Weston Urban was founded in 2012 by Rackspace Co-Founder, Chairman and CEO Graham Weston and former Rackspace Vice President of Real Estate and now Weston Urban CEO Randy Smith with the aim of accelerating downtown redevelopment and improving San Antonio’s national profile as a destination city for young professionals and their families.
Under the broad outlines of the Weston Urban-Frost Bank proposal, a three-way swap of properties would occur among the parties. The City would acquire the existing, 22-story Frost Bank Tower and 732-unit parking garage, allowing it to consolidate more than, 1,100 employees now working at five different leased sites at an annual cost of $3.4 million in rents. The City would pay for the Frost Bank properties by conveying five other properties to Weston Urban for redevelopment.
Weston Urban, in turn, would develop the first new downtown office tower in 25 years, consisting of 400,000 square feet of office space. No height for the tower is provided in the document, but the nearby Weston Centre averages 14,000 sq. ft. per floor, which would put the new tower at 25 stories. Renderings provided in the document show a blue rectangular volume situated on the city skyline from various vantage points.
Frost’s new corporate headquarters would occupy 250,000 sq. ft, and the remaining 150,000 sq. ft. would be offered by Weston Urban at market rate. The tower would be built on the present site of the Frost Bank Motor Bank and adjacent parking lot on the square block bounded by Houston, North Flores, Travis, and Camaron Streets.
“Weston Urban and Frost intend to design the New Tower in a manner that will symbolize Frost’s long-standing heritage in San Antonio as well as San Antonio’s rising economic prominence,” the document states. “The New Tower will also deliver modern Class A office space downtown, which is essential to recruiting additional corporate employers to the City’s urban core.”
Frost Bank was founded in San Antonio by T.C. Frost in 1868, and currently has 1,150 employees based downtown, some of whom work in the historic Rand Building on East Houston Street, which Weston Urban acquired from Frost last year and will take complete control of for renovations in 2015.
Frost is the largest Texas-based bank operating exclusively within the state and has $26.5 billion in assets.
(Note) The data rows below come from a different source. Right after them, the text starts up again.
(** * multicall-go: the signature parser and the call session of [call/contract.go]

    The development follows the Go source.  Go strings are byte sequences,
    modelled by [string] (a list of 8-bit [ascii]); slices are lists; maps
    are [gmap]s; a [panic] is an explicit outcome that keeps the state the
    receiver had reached when it was raised. *)

From Stdlib Require Import Ascii String List Bool Arith Lia ZArith.
From Stdlib Require Import Strings.Byte.
From stdpp Require Import base option list strings gmap.

Local Open Scope list_scope.

(** ** The functions of Go's [strings] package that the source calls *)

Module strings.

(** [strings.CutPrefix]: what follows [prefix] when [s] starts with it. *)
Fixpoint CutPrefix (s prefix : string) {struct prefix} : option string :=
  match prefix with
  | EmptyString => Some s
  | String p prefix' =>
      match s with
      | EmptyString => None
      | String c s' => if Ascii.eqb c p then CutPrefix s' prefix' else None
      end
  end.

(** [strings.Cut]: the text before and after the first occurrence of [sep],
    found at the leftmost index as [strings.Index] does. *)
Fixpoint Cut (s sep : string) : option (string * string) :=
  match CutPrefix s sep with
  | Some after => Some (EmptyString, after)
  | None =>
      match s with
      | EmptyString => None
      | String c s' =>
          match Cut s' sep with
          | Some (before, after) => Some (String c before, after)
          | None => None
          end
      end
  end.

Definition Contains (s substr : string) : bool :=
  match Cut s substr with Some _ => true | None => false end.
(** * Portfolio assistant: ledger, positions and the operations layer

    A shallow embedding of
      - [persistence/database/connection.py]   (DatabaseManager and the
        pydantic models TransactionCreate, TransactionUpdate, PositionUpdate),
      - [persistence/crud/portfolio_crud.py]   (TransactionCRUD, PositionCRUD,
        PortfolioCRUD),
      - [mcp_persistence/server/portfolio_operations.py] (the operations that
        wrap every CRUD call into an OperationResponse).

    Conventions of the embedding.
      - [Decimal] values and NUMERIC columns are exact rationals ([Q]); the
        float conversions of the operations layer are the identity on them.
      - A Python computation is a function from the world to an outcome
        ([Return] or [Raise]) and the world it leaves behind, so that what was
        written before an exception stays written.
      - The PostgreSQL database is a pair of tables held as lists of rows in
        insertion order.  Each statement runs on a connection of its own;
        a list of booleans in the world says which of the coming connection
        attempts fail.  A statement that fails leaves the tables as they were
        (rollback).
      - A Python [str] is held as the bytes of its UTF-8 encoding.  Its
        length is its number of characters.  Upper-casing and the reading
        of digits are those of ASCII text: what Python makes of letters and
        digits outside ASCII is not modelled, and a theorem that says what
        is refused asks for ASCII text.
      - The SQL schema (tables, views, triggers, the stored function
        [recalculate_position]) is not part of the Python sources.  The
        constraints of [transactions], the view [portfolio_summary],
        pydantic's validation of a [Dict] field, [datetime.fromisoformat]
        and the order in which a query without ORDER BY returns its rows
        are section variables; the stored function is modelled from the
        specification and marked so.  Of the schema the sources say one
        thing, in database/test_db_setup.py: it declares the enum types
        [transaction_type] (BUY, SELL, DIVIDEND, SPLIT) and [currency_type]
        (USD, EUR, GBP). *)

From Stdlib Require Import List String Ascii Bool Arith ZArith QArith Qabs Lia.
From Stdlib Require Import Permutation DecimalString.
Import ListNotations.
(* ===== verification/Prelude.v ===== *)
(** * uXen: a verification of components of the hypervisor and of its image format

    uXen is a type-2 hypervisor derived from Xen: its core under src/xen runs
    inside the kernel of the host (domain 0) and runs guests as other domains.
    This development models parts of that core, as it is built for uXen
    (64 bit, [__UXEN__] defined), as executable functions and proves what the
    rest of the system relies on.

    ** The parts and their files

    - V4V, xen/common/v4v.c with xen/include/xen/v4v.h and
      xen/include/public/v4v.h: message rings in guest memory through which
      domains talk.  [V4vTypes]: the structures and their layout in bytes.
      [V4vRing]: the ring buffer, from [v4v_ring_map_page] to
      [v4v_ringbuf_insert].  [V4vQueue]: the receiver, [v4v_copy_out], and
      the abstract queue.  [V4vWorld]: domains, the lookups of
      xen/common/domain.c, the hash table of rings, pending notifications and
      signals.  [V4vOps]: channels, registration, sending, notification, the
      hypercall [do_v4v_op] and the life cycle of a domain's rings.  The
      others hold the proofs: [V4vRingSafe] (memory safety of the ring),
      [V4vRingSpec] and [V4vInsert] (what an insertion writes), [V4vInv],
      [V4vTable], [V4vWorldInv] (the invariant of the tables under every
      hypercall), [V4vLife] (references to pages; reachable
      states), [V4vProps], [V4vSpace], [V4vSystem] (the properties, and runs that
      show defects).
    - Event channels, xen/common/event_channel.c: [EventChannel] (ports,
      buckets, the operations, the invariant of a table), [EventChannelProps].
    - Rangesets, xen/common/rangeset.c: [Rangeset] (the operations, ordered
      lists), [RangesetOps], [RangesetProps].
    - The 8259 interrupt controllers, xen/arch/x86/hvm/vpic.c: [Vpic] (state,
      ports, lines, acknowledge), [VpicInv] (priorities, the invariant of the
      INT lines), [VpicOps] (every operation), [VpicProps].
    - Interrupt distribution, xen/arch/x86/hvm/irq.c, vioapic.c and vlapic.c:
      [HvmState] (the interrupt hardware of a domain as one record),
      [Vlapic] (bitmaps of vectors, priorities, destinations, acknowledge),
      [VlapicRegs] (registers, inter-processor interrupts, INIT and SIPI, timer,
      reset), [Vioapic] (registers, delivery, end of interrupt), [HvmIrq] (wires,
      router, callback, the interrupt a vcpu takes).  Proofs:
      [VioapicInv], [VioapicOps], [VioapicProps]; [HvmIrqOps] (what the counters count),
      [HvmIrqRun], [HvmLapic] (registers stay in the range of their types; accesses
      to the local APICs), [HvmIrqSystem] (the operations as a transition system and
      its invariant), [HvmIrqProps]; [VlapicProps] (who receives an
      inter-processor interrupt).
    - Platform timers, xen/arch/x86/hvm/vpt.c: [Vpt] (the timers and their lists,
      missed ticks, descheduling, delivery, creation, the guest's time).  Proofs:
      [VptOps] (the lists), [VptLists] (the invariant under every
      operation; whose interrupt is raised), [VptTicks] (the account
      of ticks), [VptSystem] (the operations, together with those of the interrupt
      hardware, as a transition system; who changes a timer), [VptProps].
    - Timer devices, xen/arch/x86/hvm/i8254.c, pmtimer.c, hpet.c and rtc.c, with
      the calendar of xen/common/time.c and the wall clock of
      xen/arch/x86/time.c: [Calendar] ([gmtime] and [mktime]), [TimerDev]
      (the state of the devices over that of the platform timers; the PIT
      and the speaker port), [PmTimer], [Hpet], [Rtc].  Proofs: [TimerDevInv] (the
      invariant; the classes [TimerClient], [TimerOwner], [PitClient],
      [PmtClient] and [RtcClient] say which properties of a domain the parts of the
      devices respect, and the lemmas on these parts are proved against them),
      [HpetRegs] (every register of the HPET),
      [RtcRun] (every access to the clock; the alarm against a search
      for the next match; what the computations of the clock give),
      [RtcProps] (with its interrupt flag and its line), [TimerSystem] (the start of the devices; the accesses,
      together with the operations on the platform timers, as a transition
      system; what the parts leave alone; the PM timer's account),
      [TimerProps].
    - Timers of the hypervisor, xen/common/timer.c with [reprogram_timer] of
      xen/uxen/time.c and the soft interrupts of xen/common/softirq.c:
      [HostTimer] (timers, the heap and the lists of a processor or vcpu, the
      calls, the soft interrupt, sleep of the host, processors that go).
      Proofs: [HostHeap] (the loops of the heap), [HostTimerInv] (the
      invariant; leaving and entering a structure), [HostTimerOps] (every
      call; which timers the host knows of), [HostTimerRun] (the functions of
      timers, under the class [WorkRules]; the loops of the soft interrupt),
      [HostTimerSoftirq] (the whole of it), [HostTimerHost] (sleep,
      processors and vcpus), [HostTimerProps] (all of it as a transition
      system, under the class [HostClock]).
    - Save and restore, xen/common/hvm/save.c, xen/include/xen/hvm/save.h and
      xen/arch/x86/hvm/save.c: [HvmSave] (records, handlers, the stream),
      [HvmStream] (one record; the class [StreamLaws], what the
      stream asks of the handlers of a table, and the whole stream under it),
      [HvmIrqSave] (the handlers of the 8259s, the IO-APIC, the local APICs and
      the wires),
      [HvmIrqRestore] (what the handlers load), [HvmIrqSaveProps] (they
      fulfil the contract; the round trip); [TimerSave] (the
      handlers of the timer devices), [TimerSaveProps] (their round trip).
    - Swap images, dm/block-swap of the device model: [SimpleTree] (simpletree.c
      and simpletree.h: an index tree in one piece of memory, filled by sorted insertions,
      finished, written to a file and only searched afterwards), [DubTree]
      (dubtree.c: the lookup of blocks in the levels of an image, each an index tree,
      the youngest first), [LruCache] (lrucache.h: the tree of bits that names
      the chunk to close next), [HashTable] (hashtable.c: the table that finds the line of a
      chunk), [ChunkCache] (dubtree.c: taking, returning and freeing
      chunks, over the cache and the map that the table stands for).  Proofs: [SimpleTreeBuild] (what a state of the memory
      represents; allocation and insertion keep it), [SimpleTreeFind] (the
      finished tree, search, iteration), [SimpleTreeProps] (user data and
      images).
    [Prelude] (this file) has the integers, the monad, the rules to reason
    about it and lemmas on lists of bytes; [Machine] what the components use
    of the rest of the hypervisor.

    ** How code is modelled

    A [w]-bit integer is a [Z]; where the code can wrap, the conversion is
    written out ([u8], [u16], [u32], [u64], [s32]).  A function that changes
    state is a computation of the monad [SE]: it returns [Ok], [Err] (a
    negative errno, whatever was changed before stays changed) or [Bug], the
    end of the hypervisor: [BUG], a failed [ASSERT], a null pointer or an
    index outside of an array.  A structure is a [Record], a chain of a hash
    table or a list of the code a list, a table of domains a [gmap].  Memory
    is a function from frames and offsets to bytes; an access to a mapped frame
    that is not within its page is [Bug].

    Code outside of the components is reached through the class [HostEnv]:
    guest memory accesses, the allocator, page mapping and the
    physical-to-machine translation.  Its members take the number of accesses
    made before, so two accesses to the same address may give different
    answers, as they do when another processor runs in between.  [HostEnvOk]
    states what the copy functions are documented to do.

    Loops over data are structural recursion.  Some loops carry fuel: the
    copy loops of the ring ([page_loop], with [page_fuel len] = [len / 4096 +
    2], one round per page the range touches; running out is [Bug], and the
    safety theorems show it does not happen), the loop over the ports of
    [evtchn_destroy] (4097 rounds for 4096 ports), the loop that absorbs
    ranges (the length of the list), the round of [vlapic_lowest_prio] (the
    number of vcpus) and the loop of [hvm_load] (one round for every 8 bytes
    of the buffer, the size of a descriptor; the round trip theorem shows that
    it is enough).  The loops of the soft interrupt of the timers end with an error
    when their fuel is used up ([NOT_ENDED]); [softirq_runs_due_timers] shows that
    one round for every overdue timer and one more is enough.  The loops of the heap
    have a round for every level and cannot run out.  The loops of [gmtime] have fuel for the rounds they make: 44 for
    the periods of 400 years of times before 1970 (a 40-bit time needs no more,
    [before_1970_spec]), one for every 365 days for the years.

    The retries of [rebuild] have fuel, and running out of it is the error [NOT_ENDED]: whether a new
    seed fits depends on the random numbers; an insertion into a free place ends without it.  The search for a
    line without users tries every line once, which [chunk_cache_safe] shows to be enough.

    The recursion of [simpletree_insert_inner] has fuel for the 16 levels, the search one
    round more, the binary search one for every key and one; that they are
    enough is part of the theorems, whose bounds on the number of entries
    follow from the [int] that counts nodes and from the 16 levels.  The widths of the nodes are
    the class [Shape]; [simpletree_shape] has those of the code, for which only the
    number of nodes is a limit ([simpletree_capacity]).

    ** What the theorems show

    - V4V: an insertion writes only within the pages of its ring whatever guests
      and environment do; a ring with its two ends refines a bounded queue of
      messages; refusals, lengths that wrap, the space reported, the
      notification of refused senders; every hypercall keeps the tables well
      formed and none stops the hypervisor while the host's drivers run
      ([env_ui_running]); the hash table is a map; the
      policy of channels and the isolation of a guest's sends; the account of
      page references; registration and destruction.
    - Event channels: allocation of the lowest free port, the life of a host
      channel, closing, the invariant under every operation, destruction.
    - Rangesets: addition is union, removal is difference but for a gap that
      the code fills, the queries decide inclusion and intersection, the
      report visits the intersection; one list for each set.
    - 8259: the request delivered is the one of highest priority, the INT
      lines match the requests after every sequence of operations, no
      [BUG_ON] is reached, the vector returned is the one programmed.
    - Interrupts: in every reachable state the counters of links and GSIs are
      the numbers of asserted sources and do not wrap; a level-triggered
      interrupt is delivered when its pin is asserted or unmasked, and an end
      of interrupt redelivers what is still asserted; a fixed-mode interrupt reaches exactly the vcpus that
      match its destination; an inter-processor interrupt reaches exactly the
      vcpus it names, in lowest-priority mode the one with the lowest
      priority; redirection entries read back.
    - Timers: every operation whose periods and interrupts are in range
      ([vop_ok]) keeps the lists of timers and does not stop the
      hypervisor; the guest's time increases whatever the host's clock does;
      missed ticks are accounted exactly, and in the replaying mode the guest
      gets one tick per period; the timer due first interrupts; what a mask
      suspends is resumed.
    - Timer devices: no access to the PIT, the PM timer or the HPET fails, from
      their start on and whatever else happens to the timers, for a guest that
      keeps the HPET's interrupts and periods in range ([polite], whose need
      two runs show); every enabled comparator has its timer; the registers stay well
      formed; the PM timer is exact in the scale of the code, whose distance from
      3.579545 MHz is bounded; a latched count reads back; the HPET's
      counter stops and goes on; its comparators are the next tick.
    - The clock: [gmtime] is the Gregorian calendar and [mktime] its inverse; the
      registers show the local time in every mode; the alarm is set to the next
      time that matches, but for ends of hours and minutes that are named; a
      source that is pending and enabled raises IRQ 8.
    - Timers of the hypervisor: in every reachable state each timer is in the
      structure its status says, the heaps are ordered and the lists sorted, and no
      call stops the hypervisor, nor does a soft interrupt of processor 0 or of a
      vcpu; every timer that is set has a soft interrupt
      pending or a deadline for which the host was asked in time, and none runs
      early; such a soft interrupt ends and runs what is due, once and in order; sleep
      of the host keeps the time that is left.
    - Save and restore: a buffer of the size [hvm_save_size] is enough, and a
      restored domain has the controllers, local APICs, wires, routes and counters of the
      saved one, with the timers of the local APICs running, and satisfies the
      invariant of the interrupt hardware; the timer
      devices are restored too, with the time of the domain they are loaded into.
    - Swap images: an image reads back as the entries and the user data that
      were written, search finds the first entry that is not below the key, the
      lookup takes every block from the youngest level that has it, and the cache
      evicts each line once in a round, one that was touched last; the hash table is a map;
      the file of a chunk is open as long as somebody uses it (and until its line is needed), no
      file is lost or closed twice and none is removed under its users.

    ** Not modelled

    Locks, reference counts of domains, printing, XSM and debugging aids.
    Concurrency appears only through the environment, whose answers are
    arbitrary; operations of one component are atomic, as their locks make
    them.  The account of references leaves frame 0 out, which
    [v4v_ring_remove_mfns] takes for an empty entry.  The remaining components of the
    hypervisor (memory management, the scheduler, VMX and SVM), the rest of the device
    model, the drivers and the tools are not modelled.  Of the swap images the merge of levels and the
    reads and writes of chunks are left out; memory is taken to be there.  In [VlapicRegs] the
    periodic timer that a local APIC creates and destroys is an event of the log,
    as are the pausing and the reset of vcpus; [Vpt] has the timers themselves.
    The host's clock is a function from the number of reads made before to a
    time, without any assumption unless a theorem states one.  Of the save stream the handlers of
    the other devices and [hvm_save_one] are missing.  The reset of the timer devices is a definition that no operation of
    [TimerSystem] runs: the suspension that calls it is not built for uXen.
    The functions of the hypervisor's timers are an argument of [HostTimer], the
    calls they make in a state; that no other call comes between
    [suspend_timers] and [resume_timers] is part of the step of a sleep.  The event
    that tells a processor of a soft interrupt, and the other soft interrupts, are
    left out; so are the dump of the queues and the count of suspended timers. *)

From stdpp Require Import base list numbers gmap.
From Stdlib Require Import ZArith Lia.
It has 4,000 employees statewide and occupies modern office towers in Austin and Houston and will move into a new office tower now under construction in Dallas.
The new Weston Urban tower will assure that Frost remains downtown. With the planned H-E-B corporate campus expansion south of Cesar Chavez Boulevard, two of San Antonio’s iconic business names and major employers have made long-term commitments to remain downtown.
Both the City and Frost Bank will convey properties to Weston Urban. Frost would convey its drive-in bank and parking lot and the undeveloped green space just north of its current tower. That green space would become a new Weston Urban-owned and maintained private park, “an outdoor gathering space” with public access except during private events.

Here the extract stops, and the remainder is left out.